Bolsonaro, que registou uma subida nas intenções de voto enquanto esteve internado, voltou a criticar o sistema eleitoral. O candidato sublinhou que “havia uma maneira de o auditar”, através do voto impresso”, mas que, “lamentavelmente o Supremo Tribunal [Federal] derrubou” essa possibilidade, pelo que, “fica a dúvida” sobre o ato eleitoral, concluiu.
Na mesma entrevista — no programa “Brasil Urgente” da TV Band — Bolsonaro afirmou que não aceitará outro resultado que não aquele que lhe seja favorável. "Não posso falar pelos comandantes militares, respeito todos eles. Pelo que vejo nas ruas, não aceito resultado diferente da minha eleição", disse.
Conservador, de extrema-direita ou fascista?
Como é que se pode caracterizar Jair Bolsonaro ideologicamente. Esta é uma questão que alguns jornalistas e analistas têm deixado no ar. Ao SAPO24, Daniel Cardoso, investigador no Instituto Português de Relações Internacionais (IPRI), assume que "essa é uma pergunta difícil de responder". E justifica porquê. "Em vários assuntos, principalmente em termos económicos, não se conhece exatamente quais as ideias do deputado federal e candidato à presidência Jair Bolsonaro". O que se conhece até agora, diz, "indicia um pensamento liberal de privatização da várias empresas estatais brasileiras".
Em termos sociais e culturais, "o candidato é ultraconservador" e, por essa razão, Daniel Cardoso classifica a sua ideologia de extrema-direita. "A sua visão sobre direitos das mulheres, LGBT, classes mais desfavorecidas e negros é bastante radical e discriminatória e o candidato usa os ataques a estes grupos como arma política. Neste âmbito, apresenta-se como defensor dos valores tradicionais e da família tradicional brasileira.

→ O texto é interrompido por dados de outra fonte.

(** X12: every request a collection sends goes to the pod host itself,
    [http://<pod host>:<BITCOIN_PORT or 18332>], with a timeout of 10 and
    two headers, stored by [add_header] under the keys [Content-type] and
    [Authorization]; an empty pod host is replaced by [BITCOIN_HOST] or its
    default. *)
Theorem collect_requests_target pod_host st :
  exists r st' sent,
    get_pod_metrics pod_host st = (Ok r, st') /\
    http_log st' = http_log st ++ sent /\
    Forall
      (fun q =>
         req_url (fst q) =
           "http://"
           +:+ (if String.eqb pod_host EmptyString
                then getenv "BITCOIN_HOST" "bitcoin-stack.bitcoin.svc.cluster.local"
                else pod_host)
           +:+ ":" +:+ getenv "BITCOIN_PORT" "18332" /\
         map fst (req_headers (fst q)) = ["Content-type"; "Authorization"] /\
         snd q = 10%Z)
      sent.
Proof.
  destruct (get_pod_metrics_effects pod_host st) as (st' & Hrun & Hh & _).
  exists (record_for pod_host), st', (pod_requests pod_host).
  split; [exact Hrun |]. split; [exact Hh |].
  apply pod_requests_Forall. intros method req Hreq.
  destruct (rpc_request_shape _ _ _ _ Hreq) as [Hurl Hkeys].
  cbn [fst snd]. rewrite Hurl, Hkeys. repeat split.
Qed.

Lemma append_cons_nonempty a c b : a +:+ String c b <> EmptyString.
Proof. destruct a; discriminate. Qed.

(** X13: when the name of ordinal 0 is unknown to the resolver, the scrape
    falls back on that same name: after one call of [gethostbyname] it
    collects the single record of the pod of ordinal 0, and every RPC request
    it sends is addressed to the name that did not resolve. *)
Theorem fallback_queries_the_unresolved_name st :
  unknown_host (endpoint 0) ->
  exists st',
    collect_metrics st = (Ok [record_for (endpoint 0)], st') /\
    dns_log st' = dns_log st ++ [endpoint 0] /\
    http_log st' = http_log st ++ pod_requests (endpoint 0) /\
    Forall (fun q => req_url (fst q) =
                       "http://" +:+ endpoint 0 +:+ ":" +:+ getenv "BITCOIN_PORT" "18332")
      (pod_requests (endpoint 0)).
Proof.
  intros Hstop.
  edestruct (discover_loop_stops (getenv "BITCOIN_SERVICE_NAME" "bitcoin-stack")
               (getenv "BITCOIN_SERVICE_NAME" "bitcoin-stack" +:+ "." +:+
                getenv "BITCOIN_NAMESPACE" "bitcoin" +:+ ".svc.cluster.local")
               0 0 10 [] st) as (st0 & Hloop & Hd0 & _);
    [lia | intros i Hi; lia | exact Hstop |].
  destruct (discover_run_of_loop _ _ _ Hloop) as (st1 & Hdisc & Hd1 & Hh1).
  destruct (collect_metrics_ok st [] st1 Hdisc)
    as (ms & st2 & sent & Hrun & Hperm & Hh & _ & H1s & Hd).
  cbn [pods_used map] in Hperm.
  apply Permutation_sym, Permutation_length_1_inv in Hperm. subst ms.
  exists st2. split; [exact Hrun |].
  split; [rewrite Hd, Hd1, Hd0; reflexivity |].
  split.
  { rewrite Hh, (H1s _ eq_refl), (discover_keeps_http_log _ _ _ Hdisc). reflexivity. }
  assert (Hne : endpoint 0 <> EmptyString).
  { unfold endpoint. cbv zeta. apply append_cons_nonempty. }
  apply pod_requests_Forall. intros method req Hreq.
  destruct (rpc_request_shape _ _ _ _ Hreq) as [Hurl _].
  cbn [fst]. rewrite Hurl, (str_or_nonempty _ _ Hne). reflexivity.
Qed.

Lemma rpc_value_of_mapping method params target_host req b d :
  rpc_request_for method params target_host = inr req ->
  urlopen req 10 = inr b ->
  json_loads b = inr (VDict d) ->
  rpc_value method params target_host =
    match d !! "result" with Some x => x | None => VNone end.
Proof.
  intros Hr Hu Hj. unfold rpc_value, make_bitcoin_rpc_call, no_effects. run_monad.
  rewrite Hr, Hu, Hj. reflexivity.
Qed.

Lemma count_of_nonneg v : exists n, count_of v = VInt n /\ (0 <= n)%Z.
Proof.
  unfold count_of. destruct (truthy v); [| exists 0%Z; split; [reflexivity | lia]].
  destruct v; cbn [py_len]; eexists; (split; [reflexivity | lia]).
Qed.

(** X15: in every record a collection returns the peer count is a
    non-negative integer, and an unhealthy record has blocks, difficulty and
    verification progress at 0: a figure read from the blockchain result is
    never reported without the health flag. *)
Theorem record_invariants pod_host st :
  exists r st',
    get_pod_metrics pod_host st = (Ok r, st') /\
    (exists n, peers r = VInt n /\ (0 <= n)%Z) /\
    (healthy r = false ->
     blocks r = VInt 0 /\ difficulty r = VInt 0 /\ verification_progress r = VInt 0).
Proof.
  destruct (get_pod_metrics_run pod_host st) as [st' Hrun].
  eexists. exists st'. split; [exact Hrun |].
  unfold assemble.
  destruct (not_a_mapping (chain_result pod_host) || not_sized (peer_result pod_host)
            || not_a_mapping (network_result pod_host)).
  - split; [exists 0%Z; split; [reflexivity | lia] | repeat split].
  - cbn [plain_record peers healthy blocks difficulty verification_progress].
    split; [apply count_of_nonneg |].
    destruct (chain_result pod_host); try discriminate. repeat split.
Qed.

End Exporter.

(** ** A present result that is falsy *)

(** C9: there is a blockchain result that is present and falsy, the empty
    mapping, and a node that gives it, for which the record is healthy while
    blocks, difficulty and verification progress are all 0.  In general the
    numbers are read only from a truthy result whereas the flag asks only
    that the result is not [None]: with any present, falsy blockchain result
    (and peer and network results that do not raise) the record is healthy
    with these three fields at 0. *)
Theorem present_falsy_result_healthy_zero_numerics :
  (exists environ urlopen json_loads json_dumps b64encode request_rejects encode_message pod_host r st',
     chain_result environ urlopen json_loads json_dumps b64encode request_rejects encode_message pod_host = VDict ∅ /\
     is_not_None (VDict ∅) = true /\ truthy (VDict ∅) = false /\
     get_pod_metrics environ urlopen json_loads json_dumps b64encode request_rejects encode_message pod_host no_effects
       = (Ok r, st') /\
     healthy r = true /\ blocks r = VInt 0 /\ difficulty r = VInt 0 /\
     verification_progress r = VInt 0) /\
  (forall environ urlopen json_loads json_dumps b64encode request_rejects encode_message pod_host st,
     chain_result environ urlopen json_loads json_dumps b64encode request_rejects encode_message pod_host <> VNone ->
     truthy (chain_result environ urlopen json_loads json_dumps b64encode request_rejects encode_message pod_host) = false ->
     not_sized (peer_result environ urlopen json_loads json_dumps b64encode request_rejects encode_message pod_host) = false ->
     not_a_mapping (network_result environ urlopen json_loads json_dumps b64encode request_rejects encode_message pod_host)
       = false ->
     exists r st',
       get_pod_metrics environ urlopen json_loads json_dumps b64encode request_rejects encode_message pod_host st
         = (Ok r, st') /\
       healthy r = true /\ blocks r = VInt 0 /\ difficulty r = VInt 0 /\
       verification_progress r = VInt 0).
Proof.
  split; [| exact present_falsy_run].
  exists environ_empty, (net_chain_only "empty-dict"), loads_tags, dumps_method, b64_stub,
    url_ok, encode_stub, pod0.
  destruct (present_falsy_run environ_empty (net_chain_only "empty-dict") loads_tags
              dumps_method b64_stub url_ok encode_stub pod0 no_effects) as (r & st' & Hrun & Hrest);
    try (vm_compute; congruence).
  exists r, st'. repeat split; try (vm_compute; reflexivity); try exact Hrun; apply Hrest.
Qed.

(** ** The statements at work on concrete worlds *)

Lemma present_falsy_result_witness :
  exists r st',
    get_pod_metrics environ_empty (net_chain_only "empty-dict") loads_tags dumps_method
      b64_stub url_ok encode_stub pod0 no_effects = (Ok r, st') /\
    healthy r = true /\ blocks r = VInt 0.
Proof.
  destruct (proj2 present_falsy_result_healthy_zero_numerics environ_empty
              (net_chain_only "empty-dict") loads_tags dumps_method b64_stub url_ok encode_stub pod0 no_effects)
    as (r & st' & Hrun & Hh & Hb & _).
  - vm_compute. discriminate.
  - vm_compute. reflexivity.
  - vm_compute. reflexivity.
  - vm_compute. reflexivity.
  - exists r, st'. split; [exact Hrun |]. split; [exact Hh | exact Hb].
Defined.

Lemma scrape_record_count_witness :
  (exists ms st2,
     collect_metrics environ_empty net_down loads_tags dumps_method b64_stub url_ok encode_stub dns_two
       finish_reverse pick_turns no_effects = (Ok ms, st2) /\
     length ms = 2 /\
     Permutation (map host ms) [pod0; pod1]) /\
  (exists ms st2,
     collect_metrics environ_empty net_down loads_tags dumps_method b64_stub url_ok encode_stub dns_none
       finish_same pick_first no_effects = (Ok ms, st2) /\
     length ms = 1 /\
     map host ms = [pod0]).
Proof.
  split.
  - destruct (scrape_collects_one_record_per_endpoint environ_empty net_down loads_tags
                dumps_method b64_stub url_ok encode_stub dns_two finish_reverse pick_turns no_effects [pod0; pod1]
                (snd (discover_bitcoin_pods environ_empty dns_two no_effects)))
      as (ms & st2 & Hrun & _ & Hlen & _ & Hhosts & _).
    + vm_compute. reflexivity.
    + exists ms, st2. split; [exact Hrun |]. split; [exact Hlen | exact Hhosts].
  - destruct (scrape_collects_one_record_per_endpoint environ_empty net_down loads_tags
                dumps_method b64_stub url_ok encode_stub dns_none finish_same pick_first no_effects []
                (snd (discover_bitcoin_pods environ_empty dns_none no_effects)))
      as (ms & st2 & Hrun & _ & Hlen & _ & _ & _ & Hone).
    + vm_compute. reflexivity.
    + exists ms, st2. split; [exact Hrun |]. split; [exact Hlen |].
      rewrite (Hone eq_refl). vm_compute. reflexivity.
Defined.

Lemma collect_chain_down_witness :
  exists r st',
    get_pod_metrics environ_empty net_chain_down loads_tags dumps_method b64_stub url_ok encode_stub pod0
      no_effects = (Ok r, st') /\
    blocks r = VInt 0 /\ healthy r = false /\ peers r = VInt 2 /\ connections r = VInt 5.
Proof.
  destruct (collect_total_failures_isolated environ_empty net_chain_down loads_tags
              dumps_method b64_stub url_ok encode_stub pod0 no_effects)
    as (r & st' & Hrun & _ & Hchain & _ & _ & Hplain).
  destruct Hchain as (Hb & _ & _ & Hh); [vm_compute; reflexivity |].
  destruct Hplain as (_ & _ & _ & _ & Hp & Hc); try (vm_compute; reflexivity).
  exists r, st'. split; [exact Hrun |].
  split; [exact Hb |]. split; [exact Hh |].
  split; [rewrite Hp | rewrite Hc]; vm_compute; reflexivity.
Defined.


Lemma discover_stops_and_caps_witness :
  (exists st',
     discover_bitcoin_pods environ_empty dns_two no_effects = (Ok [pod0; pod1], st') /\
     dns_log st' = [pod0; pod1; pod2]) /\
  (exists st',
     discover_bitcoin_pods environ_empty dns_all no_effects
       = (Ok (map (endpoint environ_empty) (seq 0 10)), st') /\
     length (dns_log st') = 10).
Proof.
  split.
  - destruct (proj1 (discover_contiguous_and_capped environ_empty dns_two no_effects) 2)
      as (st' & Hrun & _ & Hlog).
    + lia.
    + intros i Hi. exists "10.0.0.1".
      destruct i as [| [| i]]; [reflexivity | reflexivity | lia].
    + exists (Exn gaierror "Name or service not known"). split; reflexivity.
    + exists st'. split; [exact Hrun | exact Hlog].
  - destruct (proj2 (discover_contiguous_and_capped environ_empty dns_all no_effects))
      as (st' & Hrun & _ & Hlog & _).
    + intros i _. exists "10.0.0.1". reflexivity.
    + exists st'. split; [exact Hrun |]. rewrite Hlog. reflexivity.
Defined.

Lemma rpc_call_absent_witness :
  (exists st',
     make_bitcoin_rpc_call environ_empty (net_const "no-result") loads_tags dumps_method
       b64_stub url_ok encode_stub "getpeerinfo" VNone (Some pod0) no_effects
       = (Ok VNone, st') /\
     length (http_log st') = 1) /\
  (exists st',
     make_bitcoin_rpc_call environ_empty net_down loads_tags dumps_method
       b64_stub url_ok encode_stub "getblockchaininfo" VNone (Some pod0) no_effects
       = (Ok VNone, st') /\
     length (http_log st') = 1) /\
  (exists st',
     make_bitcoin_rpc_call environ_empty (net_const "five") loads_tags dumps_method
       b64_stub url_rejected encode_stub "getblockchaininfo" VNone (Some pod0) no_effects
       = (Ok VNone, st') /\
     http_log st' = []).
Proof.
  split; [| split].
  - destruct (rpc_call_at_most_one_attempt_never_raises environ_empty (net_const "no-result")
                loads_tags dumps_method b64_stub url_ok encode_stub "getpeerinfo" VNone
                (Some pod0) no_effects)
      as (v & st' & Hrun & _ & _ & _ & Hbuilt & _).
    edestruct Hbuilt as (Hlog & _ & _ & _ & Hmissing & _); [reflexivity |].
    exists st'. rewrite Hrun, Hlog.
    rewrite (Hmissing "no-result" {[ "error" := VStr "boom" ]});
      [split; reflexivity | reflexivity | reflexivity | vm_compute; reflexivity].
  - destruct (rpc_call_at_most_one_attempt_never_raises environ_empty net_down
                loads_tags dumps_method b64_stub url_ok encode_stub "getblockchaininfo" VNone
                (Some pod0) no_effects)
      as (v & st' & Hrun & _ & _ & _ & Hbuilt & _).
    edestruct Hbuilt as (Hlog & Hfail & _); [reflexivity |].
    exists st'. rewrite Hrun, Hlog.
    rewrite (Hfail (Exn URLError "Connection refused")); [split |]; reflexivity.
  - destruct (rpc_call_at_most_one_attempt_never_raises environ_empty (net_const "five")
                loads_tags dumps_method b64_stub url_rejected encode_stub "getblockchaininfo"
                VNone (Some pod0) no_effects)
      as (v & st' & Hrun & _ & _ & _ & _ & Hrejected).
    destruct (Hrejected (Exn ValueError "Invalid IPv6 URL")) as (Hlog & Hv);
      [reflexivity |].
    exists st'. rewrite Hrun, Hlog, Hv. split; reflexivity.
Defined.
Definition handle (st : page_state) (e : page_event) : page_state :=
  match e with
  | AnalyzePersona (Ok outlines) => set_outlines outlines (selectedOutline st) st
  | AnalyzePersona (Throw _) => st
  | ClickOutline index directions run =>
      match suggestedOutlines st !! index with
      | Some o =>
          generateCreativeDirections directions run
            (set_outlines (suggestedOutlines st) (Some o) st)
      | None => st
      end
  | ClickDirection index run =>
      match suggestedDirections st !! index with
      | Some d =>
          generateArticleAssemblyLine run
            (set_directions (suggestedDirections st) (Some d) st)
      | None => st
      end
  | BackToForm =>
      PageState (articles st) (currentArticle st) (db st) [] None
          (suggestedDirections st) (selectedDirection st) []
  | BackToOutlines => set_directions [] None st
  | SaveEdit newMarkdown newPerformance =>
      match currentArticle st with
      | None => st
      | Some current =>
          let updatedArticle := saveEdit_update current newMarkdown newPerformance in
          renderArticle updatedArticle (updateArticleInHistory updatedArticle st)
      end
  | Proofread answer =>
      match currentArticle st, answer with
      | Some current, Ok proofreadMarkdown =>
          match trim proofreadMarkdown with
          | [] => st
          | _ :: _ =>
              let updatedArticle := proofread_update current proofreadMarkdown in
              renderArticle updatedArticle
                (updateArticleInHistory updatedArticle st)
          end
      | _, _ => st
      end
  | FactCheckDone results =>
      amend_current (set_factCheck (Some (MkFactCheck Checked results))) st
  | SaveSchedule date => amend_current (set_scheduledAt (Some date)) st
  | RemoveSchedule => amend_current (set_scheduledAt None) st
  | SavePerformance stub input => amend_stored stub (add_user_input input) st
  | OpenFromHistory stub => renderArticle (full_article stub st) st
  | DeleteFromHistory i => removeArticleFromHistory i st
  | AuditDone stub checked_at =>
      updateArticleInHistory
        (with_meta (set_lastChecked (Some checked_at)) (full_article stub st)) st
  | VideoPolled stub v => amend_stored stub (set_video v) st
  | VideoStarted article v =>
      let article' := with_meta (set_video v) article in
      renderArticle article' (updateArticleInHistory article' st)
  | VideoRequested article v shown =>
      let article' := with_meta (set_video v) article in
      updateArticleInHistory article'
        (if shown then set_currentArticle (Some article') st else st)
  end.

Definition run_events (st : page_state) (events : list page_event) : page_state :=
  foldl handle st events.
Definition on_reply (p : Perf) (r : Reply) : Perf :=
  match r with
  | Success now options data =>
      {| page := ajax_success now options data (page p); retryCount := retryCount p |}
  | Failure options status => snd (ajax_error options status p)
  end.

(** The page after a series of replies, and the verdicts on the failures
    among them, oldest first. *)
Fixpoint after_replies (p : Perf) (replies : list Reply) : Perf :=
  match replies with
  | [] => p
  | r :: rest => after_replies (on_reply p r) rest
  end.

Fixpoint verdicts (p : Perf) (replies : list Reply) : list Verdict :=
  match replies with
  | [] => []
  | r :: rest =>
      match r with
      | Success _ _ _ => []
      | Failure options status => [ fst (ajax_error options status p) ]
      end ++ verdicts (on_reply p r) rest
  end.

(** [storeOfflineAction(type, data)], the storage taking the write (a
    failure of [localStorage] is caught and nothing is stored then).  The
    data is kept as it is handed over: what the trip through JSON text
    changes of it, properties that are [undefined], is not modelled. *)
Definition storeOfflineAction (now random : Z) (type : string) (data : JS.Value) (s : State)
    : State :=
  {| onLine := onLine s;
     offline_actions :=
       offline_actions s ++
       [ {| type := type; data := data; timestamp := now; id := (now, random) |} ];
     apiCache := apiCache s; sent := sent s; running := running s |}.

(** [result.value] is truthy: the key is not zero. *)
Definition id_truthy (key : Z * Z) : bool :=
  negb ((fst key =? 0)%Z && (snd key =? 0)%Z).

(** The callback of [Promise.allSettled] of the pass number [k]:
    [resolved] tells, action by action, whether [optimizedAjax] resolved
    the promise of the replay; a rejected one is turned into [null]. *)
Definition allSettled (k : nat) (resolved : list bool) (s : State) : State :=
  match running s !! k with
  | None => s
  | Some offlineActions =>
      let syncedIds :=
        map (fun af => id (fst af))
            (List.filter (fun af => snd af && id_truthy (id (fst af)))
                         (combine offlineActions resolved)) in
      let rest := take k (running s) ++ drop (S k) (running s) in
      if (0 <? length syncedIds)%nat
      then {| onLine := onLine s;
              offline_actions :=
                List.filter (fun action =>
                               negb (existsb (fun key => bool_decide (key = id action))
                                             syncedIds))
                            offlineActions;
              apiCache := apiCache s; sent := sent s; running := rest |}
      else {| onLine := onLine s; offline_actions := offline_actions s;
              apiCache := apiCache s; sent := sent s; running := rest |}
  end.

End Page.

(** *** The classification rule of the router as the specification words it

    The rule of section 4.1, evaluated in order.  It is compared with
    [SW.onFetch] and [SW.handleRequest] in Part II. *)

Module RouterSpec.
Import JSString.

Inductive Strategy : Type :=
| Passthrough                 (* not intercepted *)
| CacheFirst
| NetworkFirstWithFallback
| NetworkFirst
| DirectNetwork.

Definition stylesheets : list string := [ ".css" ].
Definition scripts : list string := [ ".js" ].
Definition images : list string := [ ".png"; ".jpg"; ".jpeg"; ".gif"; ".svg"; ".ico" ].
Definition fonts : list string := [ ".woff"; ".woff2" ].
Definition markup : list string := [ ".html" ].

(** Rule 3: a known static-asset suffix, or the root path. *)
Definition static_asset (path : string) : bool :=
  existsb (fun suffix => endsWith path suffix)
          (stylesheets ++ scripts ++ images ++ fonts ++ markup) ||
  String.eqb path "/".

(** Rule 4: under the API namespace. *)
Definition under_api (path : string) : bool := startsWith path "/api/".

(** Rule 5: an HTML document. *)
Definition html_document (path : string) : bool := endsWith path ".html".

Definition classify (own_origin origin method path : string) : Strategy :=
  if negb (String.eqb origin own_origin) then Passthrough
  else if negb (String.eqb method "GET") then Passthrough
  else if static_asset path then CacheFirst
  else if under_api path then NetworkFirstWithFallback
  else if html_document path then NetworkFirst
  else DirectNetwork.

(** What the worker runs for each class; every strategy of an
    intercepted request runs under the [catch] of [handleRequest]. *)
Definition on_error (env : SW.Env) (request : SW.Request) (error : Error)
    : M SW.World SW.Response :=
  if String.eqb (SW.destination request) "document" then
    offlineResponse ← SW.caches_match (SW.location_origin env +:+ "/offline.html");
    match offlineResponse with
    | Some r => mret r
    | None => mret (SW.text_response SW.no_connection)
    end
  else throw error.

Definition run (env : SW.Env) (s : Strategy) (request : SW.Request)
    : option (M SW.World SW.Response) :=
  match s with
  | Passthrough => None
  | CacheFirst =>
      Some (try_catch (SW.cacheFirst env request SW.STATIC_CACHE) (on_error env request))
  | NetworkFirstWithFallback =>
      Some (try_catch (SW.networkFirstWithFallback env request) (on_error env request))
  | NetworkFirst =>
      Some (try_catch (SW.networkFirst env request SW.STATIC_CACHE) (on_error env request))
  | DirectNetwork =>
      Some (try_catch (SW.fetch env request) (on_error env request))
  end.


(** What two answers of a route have in common: the properties that both
    carry, objects being compared property by property. *)
Fixpoint shared (a b : JS.Value) : JS.Value :=
  match a with
  | JS.Obj props =>
      JS.Obj ((fix each (ps : list (string * JS.Value)) : list (string * JS.Value) :=
                 match ps with
                 | [] => []
                 | (k, v) :: rest =>
                     if JS.has_own b k then (k, shared v (JS.get b k)) :: each rest
                     else each rest
                 end) props)
  | _ => a
  end.



End RouterSpec.

(** *** What a drain pass of the worker is expected to do *)

Module DrainSpec.

(** The request that replays [item]. *)
Definition replay_request (env : SW.Env) (path : string) (item : SW.Pending) : SW.Request :=
  SW.post_json env path (SW.data item).

(** The replay of [item], sent when [log] had gone out, got a success. *)
Definition replay_succeeds (env : SW.Env) (path : string) (log : list SW.Request)
    (item : SW.Pending) : bool :=
  match SW.network env log (replay_request env path item) with
  | Ok response => SW.ok response
  | Throw _ => false
  end.

(** The database carries out the removal of [item] from [storeName]. *)
Definition removal_succeeds (env : SW.Env) (storeName : string) (item : SW.Pending) : bool :=
  match SW.db_delete env storeName (SW.id item) with
  | Ok _ => true
  | Throw _ => false
  end.

(** The entry leaves the queue: its replay got a success and its removal
    was carried out. *)
Definition leaves (env : SW.Env) (storeName path : string) (log : list SW.Request)
    (item : SW.Pending) : bool :=
  replay_succeeds env path log item && removal_succeeds env storeName item.

(** The queue after a pass that replays [pending] in order. *)
Fixpoint survivors (env : SW.Env) (storeName path : string) (log : list SW.Request)
    (pending : list SW.Pending) : list SW.Pending :=
  match pending with
  | [] => []
  | item :: rest =>
      let log' := log ++ [replay_request env path item] in
      if leaves env storeName path log item
      then survivors env storeName path log' rest
      else item :: survivors env storeName path log' rest
  end.

(** The keys of the entries that leave the queue. *)
Fixpoint gone (env : SW.Env) (storeName path : string) (log : list SW.Request)
    (pending : list SW.Pending) : list Z :=
  match pending with
  | [] => []
  | item :: rest =>
      let log' := log ++ [replay_request env path item] in
      if leaves env storeName path log item
      then SW.id item :: gone env storeName path log' rest
      else gone env storeName path log' rest
  end.

(** The world after the replay of one entry. *)
Definition after_replay (env : SW.Env) (storeName path title : string)
    (w : SW.World) (item : SW.Pending) : SW.World :=
  let sent := SW.set_netlog (fun l => l ++ [replay_request env path item]) w in
  if leaves env storeName path (SW.netlog w) item then
    let removed :=
      SW.set_db (fun d => <[storeName :=
                   SW.store_delete (SW.store_of sent storeName) (SW.id item)]> d) sent in
    if SW.can_notify env
    then SW.set_notifications
           (fun l => (l ++ [(title, "ข้อมูลถูกส่งเมื่อออนไลน์แล้ว")])%list) removed
    else removed
  else sent.

(** The database opens and lists the store: the pass has a queue to go
    through. *)
Definition lists (env : SW.Env) (storeName : string) : bool :=
  match SW.db_open env, SW.db_getAll env storeName with
  | Ok _, Ok _ => true
  | _, _ => false
  end.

A sua ideologia é também bastante centrada na ideia de ordem e de reforço das forças de segurança e do exército, que são bandeiras tradicionais de movimentos de extrema-direita".
A sua ideologia é, ainda, "bastante nacionalista", principalmente "no que concerne ao reforço das fronteiras face à circulação de pessoas" — o investigador lembra que, recentemente, o candidato sugeriu a criação de campos de refugiados para as pessoas que têm fugido da Venezuela para o Brasil.
O candidato pode ser denominado de fascista, "principalmente devido às várias demonstrações de apoio à ditadura militar que vigorou no Brasil até aos anos 80 do século XX e por ter afirmado, recentemente, que não aceitaria o resultado das eleições, caso não vencesse".
Também Andrés Malamud, investigador principal no Instituto de Ciências Sociais (ICS) da Universidade de Lisboa, considera Jair Bolsonaro um candidato de extrema-direita.
E, olhando para como se posiciona no espetro político brasileiro, ambos académicos concluem que está no extremo do eixo, ou seja, sem ninguém à sua direita.